### Aim of the exercise:
If "injection" shows up in a line of the material, return that line.

### Working data:
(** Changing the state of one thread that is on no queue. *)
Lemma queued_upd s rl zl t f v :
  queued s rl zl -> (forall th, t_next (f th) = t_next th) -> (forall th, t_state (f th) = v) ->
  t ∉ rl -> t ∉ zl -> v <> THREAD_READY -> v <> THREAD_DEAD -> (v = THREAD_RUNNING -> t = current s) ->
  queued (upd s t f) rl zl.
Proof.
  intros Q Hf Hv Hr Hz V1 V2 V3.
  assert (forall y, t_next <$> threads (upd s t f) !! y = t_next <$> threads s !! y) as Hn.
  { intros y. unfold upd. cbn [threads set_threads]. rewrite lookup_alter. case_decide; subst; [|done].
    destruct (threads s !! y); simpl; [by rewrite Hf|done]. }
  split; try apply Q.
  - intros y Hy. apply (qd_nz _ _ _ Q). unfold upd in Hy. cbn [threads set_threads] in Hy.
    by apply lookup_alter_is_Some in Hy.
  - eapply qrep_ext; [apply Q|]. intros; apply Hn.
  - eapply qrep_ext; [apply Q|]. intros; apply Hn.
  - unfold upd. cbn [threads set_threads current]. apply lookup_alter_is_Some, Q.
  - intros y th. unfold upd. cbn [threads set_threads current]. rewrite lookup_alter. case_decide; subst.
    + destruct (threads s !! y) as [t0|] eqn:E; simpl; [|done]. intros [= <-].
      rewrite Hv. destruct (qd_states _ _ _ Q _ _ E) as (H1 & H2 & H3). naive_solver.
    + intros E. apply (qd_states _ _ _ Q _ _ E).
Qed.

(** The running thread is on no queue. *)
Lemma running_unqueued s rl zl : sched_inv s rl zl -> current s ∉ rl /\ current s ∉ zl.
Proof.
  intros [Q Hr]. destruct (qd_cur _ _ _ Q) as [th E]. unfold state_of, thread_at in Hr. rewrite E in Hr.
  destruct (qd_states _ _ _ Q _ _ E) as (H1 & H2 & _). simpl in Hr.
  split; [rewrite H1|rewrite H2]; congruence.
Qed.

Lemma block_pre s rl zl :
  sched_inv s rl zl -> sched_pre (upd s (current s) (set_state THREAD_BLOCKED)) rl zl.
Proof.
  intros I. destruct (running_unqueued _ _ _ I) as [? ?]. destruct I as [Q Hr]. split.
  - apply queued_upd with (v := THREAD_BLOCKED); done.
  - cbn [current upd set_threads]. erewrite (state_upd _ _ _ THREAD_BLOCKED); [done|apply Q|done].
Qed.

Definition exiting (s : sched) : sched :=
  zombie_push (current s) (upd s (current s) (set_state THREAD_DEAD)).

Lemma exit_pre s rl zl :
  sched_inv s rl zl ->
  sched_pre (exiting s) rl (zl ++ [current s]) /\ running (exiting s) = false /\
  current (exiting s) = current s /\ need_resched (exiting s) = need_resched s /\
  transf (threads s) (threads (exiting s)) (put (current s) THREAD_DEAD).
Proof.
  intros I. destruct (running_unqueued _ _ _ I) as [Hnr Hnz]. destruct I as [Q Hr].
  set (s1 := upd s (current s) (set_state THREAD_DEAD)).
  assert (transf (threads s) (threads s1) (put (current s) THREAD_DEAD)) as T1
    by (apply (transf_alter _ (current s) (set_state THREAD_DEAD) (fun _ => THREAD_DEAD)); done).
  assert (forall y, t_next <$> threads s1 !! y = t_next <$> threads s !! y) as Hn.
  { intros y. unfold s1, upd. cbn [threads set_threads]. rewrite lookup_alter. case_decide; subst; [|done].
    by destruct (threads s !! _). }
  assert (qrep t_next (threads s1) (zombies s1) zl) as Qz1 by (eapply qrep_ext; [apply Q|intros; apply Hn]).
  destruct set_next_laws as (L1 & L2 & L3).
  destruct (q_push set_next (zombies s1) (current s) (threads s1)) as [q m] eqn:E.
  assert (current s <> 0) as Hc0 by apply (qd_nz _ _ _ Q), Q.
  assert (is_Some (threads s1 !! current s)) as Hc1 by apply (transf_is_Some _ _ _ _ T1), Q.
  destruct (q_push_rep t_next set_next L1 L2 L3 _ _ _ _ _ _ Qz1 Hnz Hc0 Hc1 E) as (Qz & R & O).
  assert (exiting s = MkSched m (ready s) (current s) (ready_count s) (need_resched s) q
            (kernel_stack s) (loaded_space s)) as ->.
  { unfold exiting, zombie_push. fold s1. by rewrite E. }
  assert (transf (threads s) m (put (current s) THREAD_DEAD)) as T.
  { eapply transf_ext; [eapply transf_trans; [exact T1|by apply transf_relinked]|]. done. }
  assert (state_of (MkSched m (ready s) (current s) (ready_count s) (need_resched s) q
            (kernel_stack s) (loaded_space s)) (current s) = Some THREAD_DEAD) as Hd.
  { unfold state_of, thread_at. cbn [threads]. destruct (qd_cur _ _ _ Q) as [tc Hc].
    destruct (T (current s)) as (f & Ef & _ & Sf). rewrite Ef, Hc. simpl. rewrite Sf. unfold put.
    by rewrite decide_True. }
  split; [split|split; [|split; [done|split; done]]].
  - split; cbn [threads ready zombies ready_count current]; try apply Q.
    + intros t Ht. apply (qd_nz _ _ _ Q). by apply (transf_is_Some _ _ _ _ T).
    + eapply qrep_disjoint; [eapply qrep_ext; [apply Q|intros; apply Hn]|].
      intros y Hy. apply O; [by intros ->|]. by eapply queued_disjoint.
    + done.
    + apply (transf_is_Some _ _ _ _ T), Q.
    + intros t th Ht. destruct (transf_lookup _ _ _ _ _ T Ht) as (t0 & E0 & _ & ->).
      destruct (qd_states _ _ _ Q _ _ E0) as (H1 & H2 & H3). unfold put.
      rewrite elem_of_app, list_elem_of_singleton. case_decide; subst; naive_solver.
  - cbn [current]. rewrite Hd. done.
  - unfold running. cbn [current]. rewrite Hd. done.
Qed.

==

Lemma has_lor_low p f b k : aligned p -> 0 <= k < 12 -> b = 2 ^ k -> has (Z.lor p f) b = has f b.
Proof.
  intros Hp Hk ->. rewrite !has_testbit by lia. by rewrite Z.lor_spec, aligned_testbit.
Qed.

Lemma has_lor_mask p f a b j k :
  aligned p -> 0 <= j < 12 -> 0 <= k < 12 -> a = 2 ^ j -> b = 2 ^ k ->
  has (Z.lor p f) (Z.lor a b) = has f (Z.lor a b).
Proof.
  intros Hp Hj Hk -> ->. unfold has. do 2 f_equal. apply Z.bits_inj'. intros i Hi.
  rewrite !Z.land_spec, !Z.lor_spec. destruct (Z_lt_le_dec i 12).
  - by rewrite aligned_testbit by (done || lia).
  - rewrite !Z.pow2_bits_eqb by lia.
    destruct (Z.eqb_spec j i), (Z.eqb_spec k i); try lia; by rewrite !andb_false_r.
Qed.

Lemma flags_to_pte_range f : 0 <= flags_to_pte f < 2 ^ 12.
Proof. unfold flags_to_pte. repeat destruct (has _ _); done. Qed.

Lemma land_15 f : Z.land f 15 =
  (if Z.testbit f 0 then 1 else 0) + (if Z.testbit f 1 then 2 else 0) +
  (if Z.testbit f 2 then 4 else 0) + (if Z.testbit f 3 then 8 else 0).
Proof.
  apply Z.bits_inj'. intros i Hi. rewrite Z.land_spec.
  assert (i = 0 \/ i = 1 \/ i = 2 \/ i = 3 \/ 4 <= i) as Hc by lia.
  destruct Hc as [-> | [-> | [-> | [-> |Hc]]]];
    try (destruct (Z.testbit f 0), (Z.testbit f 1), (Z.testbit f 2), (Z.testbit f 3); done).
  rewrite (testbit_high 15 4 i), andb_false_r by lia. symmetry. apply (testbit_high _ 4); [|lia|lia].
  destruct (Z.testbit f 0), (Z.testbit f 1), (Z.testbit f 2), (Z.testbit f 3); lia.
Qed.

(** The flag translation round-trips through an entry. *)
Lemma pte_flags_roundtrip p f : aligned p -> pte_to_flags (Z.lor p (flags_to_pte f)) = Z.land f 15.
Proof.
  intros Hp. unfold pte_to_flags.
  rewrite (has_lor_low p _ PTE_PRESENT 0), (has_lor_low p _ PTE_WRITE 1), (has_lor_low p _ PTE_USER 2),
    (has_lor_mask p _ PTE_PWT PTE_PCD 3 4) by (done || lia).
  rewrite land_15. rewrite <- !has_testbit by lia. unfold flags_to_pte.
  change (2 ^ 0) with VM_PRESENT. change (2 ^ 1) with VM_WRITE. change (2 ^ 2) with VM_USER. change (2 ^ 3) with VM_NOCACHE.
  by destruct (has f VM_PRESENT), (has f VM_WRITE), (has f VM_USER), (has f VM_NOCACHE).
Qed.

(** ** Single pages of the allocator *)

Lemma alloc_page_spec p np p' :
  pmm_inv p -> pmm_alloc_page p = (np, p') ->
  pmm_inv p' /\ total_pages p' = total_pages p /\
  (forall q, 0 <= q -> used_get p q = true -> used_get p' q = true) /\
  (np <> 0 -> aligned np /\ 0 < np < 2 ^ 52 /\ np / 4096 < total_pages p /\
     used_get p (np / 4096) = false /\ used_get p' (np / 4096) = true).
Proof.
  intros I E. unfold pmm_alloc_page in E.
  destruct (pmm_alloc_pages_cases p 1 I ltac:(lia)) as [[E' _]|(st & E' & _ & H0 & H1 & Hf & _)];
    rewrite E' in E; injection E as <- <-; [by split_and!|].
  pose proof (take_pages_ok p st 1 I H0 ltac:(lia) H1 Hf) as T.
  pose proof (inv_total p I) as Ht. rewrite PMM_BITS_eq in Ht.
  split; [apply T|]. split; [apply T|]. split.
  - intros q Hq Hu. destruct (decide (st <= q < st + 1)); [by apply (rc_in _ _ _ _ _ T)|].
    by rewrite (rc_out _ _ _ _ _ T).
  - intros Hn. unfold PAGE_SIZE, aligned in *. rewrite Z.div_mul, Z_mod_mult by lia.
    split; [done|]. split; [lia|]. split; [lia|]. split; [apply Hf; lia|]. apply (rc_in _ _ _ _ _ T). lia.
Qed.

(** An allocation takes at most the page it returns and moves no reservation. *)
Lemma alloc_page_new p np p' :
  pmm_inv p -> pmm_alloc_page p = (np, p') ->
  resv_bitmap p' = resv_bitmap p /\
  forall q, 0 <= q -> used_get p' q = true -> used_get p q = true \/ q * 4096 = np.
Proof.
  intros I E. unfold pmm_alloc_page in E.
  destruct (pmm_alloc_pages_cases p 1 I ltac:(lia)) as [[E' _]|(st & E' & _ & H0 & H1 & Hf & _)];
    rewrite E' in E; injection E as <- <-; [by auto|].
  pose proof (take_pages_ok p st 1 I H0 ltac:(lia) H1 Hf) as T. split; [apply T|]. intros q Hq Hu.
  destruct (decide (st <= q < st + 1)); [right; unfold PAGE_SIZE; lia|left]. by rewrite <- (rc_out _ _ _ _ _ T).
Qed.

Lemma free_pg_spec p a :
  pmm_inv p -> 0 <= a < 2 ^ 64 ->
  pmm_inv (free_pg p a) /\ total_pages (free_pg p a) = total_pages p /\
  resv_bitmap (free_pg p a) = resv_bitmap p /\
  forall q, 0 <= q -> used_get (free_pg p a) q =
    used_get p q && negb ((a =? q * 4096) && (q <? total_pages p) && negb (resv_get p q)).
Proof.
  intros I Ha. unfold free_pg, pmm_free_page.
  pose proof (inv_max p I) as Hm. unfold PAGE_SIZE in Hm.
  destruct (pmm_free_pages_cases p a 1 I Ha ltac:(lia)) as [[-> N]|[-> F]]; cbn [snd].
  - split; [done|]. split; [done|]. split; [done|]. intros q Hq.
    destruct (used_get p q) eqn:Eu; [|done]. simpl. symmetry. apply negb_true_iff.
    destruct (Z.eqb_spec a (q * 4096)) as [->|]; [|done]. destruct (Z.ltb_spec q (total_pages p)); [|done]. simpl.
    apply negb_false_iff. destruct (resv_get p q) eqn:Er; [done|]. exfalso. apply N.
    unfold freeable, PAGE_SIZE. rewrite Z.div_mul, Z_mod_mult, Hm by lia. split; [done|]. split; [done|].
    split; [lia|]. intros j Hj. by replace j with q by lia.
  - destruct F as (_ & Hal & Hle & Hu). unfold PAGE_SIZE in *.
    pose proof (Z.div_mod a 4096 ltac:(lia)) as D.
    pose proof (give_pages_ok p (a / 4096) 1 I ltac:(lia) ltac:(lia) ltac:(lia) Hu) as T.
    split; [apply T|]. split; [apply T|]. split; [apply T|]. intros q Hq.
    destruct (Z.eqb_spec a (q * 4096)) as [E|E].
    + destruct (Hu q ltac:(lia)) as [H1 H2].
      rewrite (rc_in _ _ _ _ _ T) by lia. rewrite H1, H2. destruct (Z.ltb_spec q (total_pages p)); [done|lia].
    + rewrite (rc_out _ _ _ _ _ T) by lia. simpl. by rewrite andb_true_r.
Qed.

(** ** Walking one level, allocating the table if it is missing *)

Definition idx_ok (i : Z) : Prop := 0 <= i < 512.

### Response to this task:
    rewrite E' in E; injection E as <- <-; [by split_and!|].
    rewrite E' in E; injection E as <- <-; [by auto|].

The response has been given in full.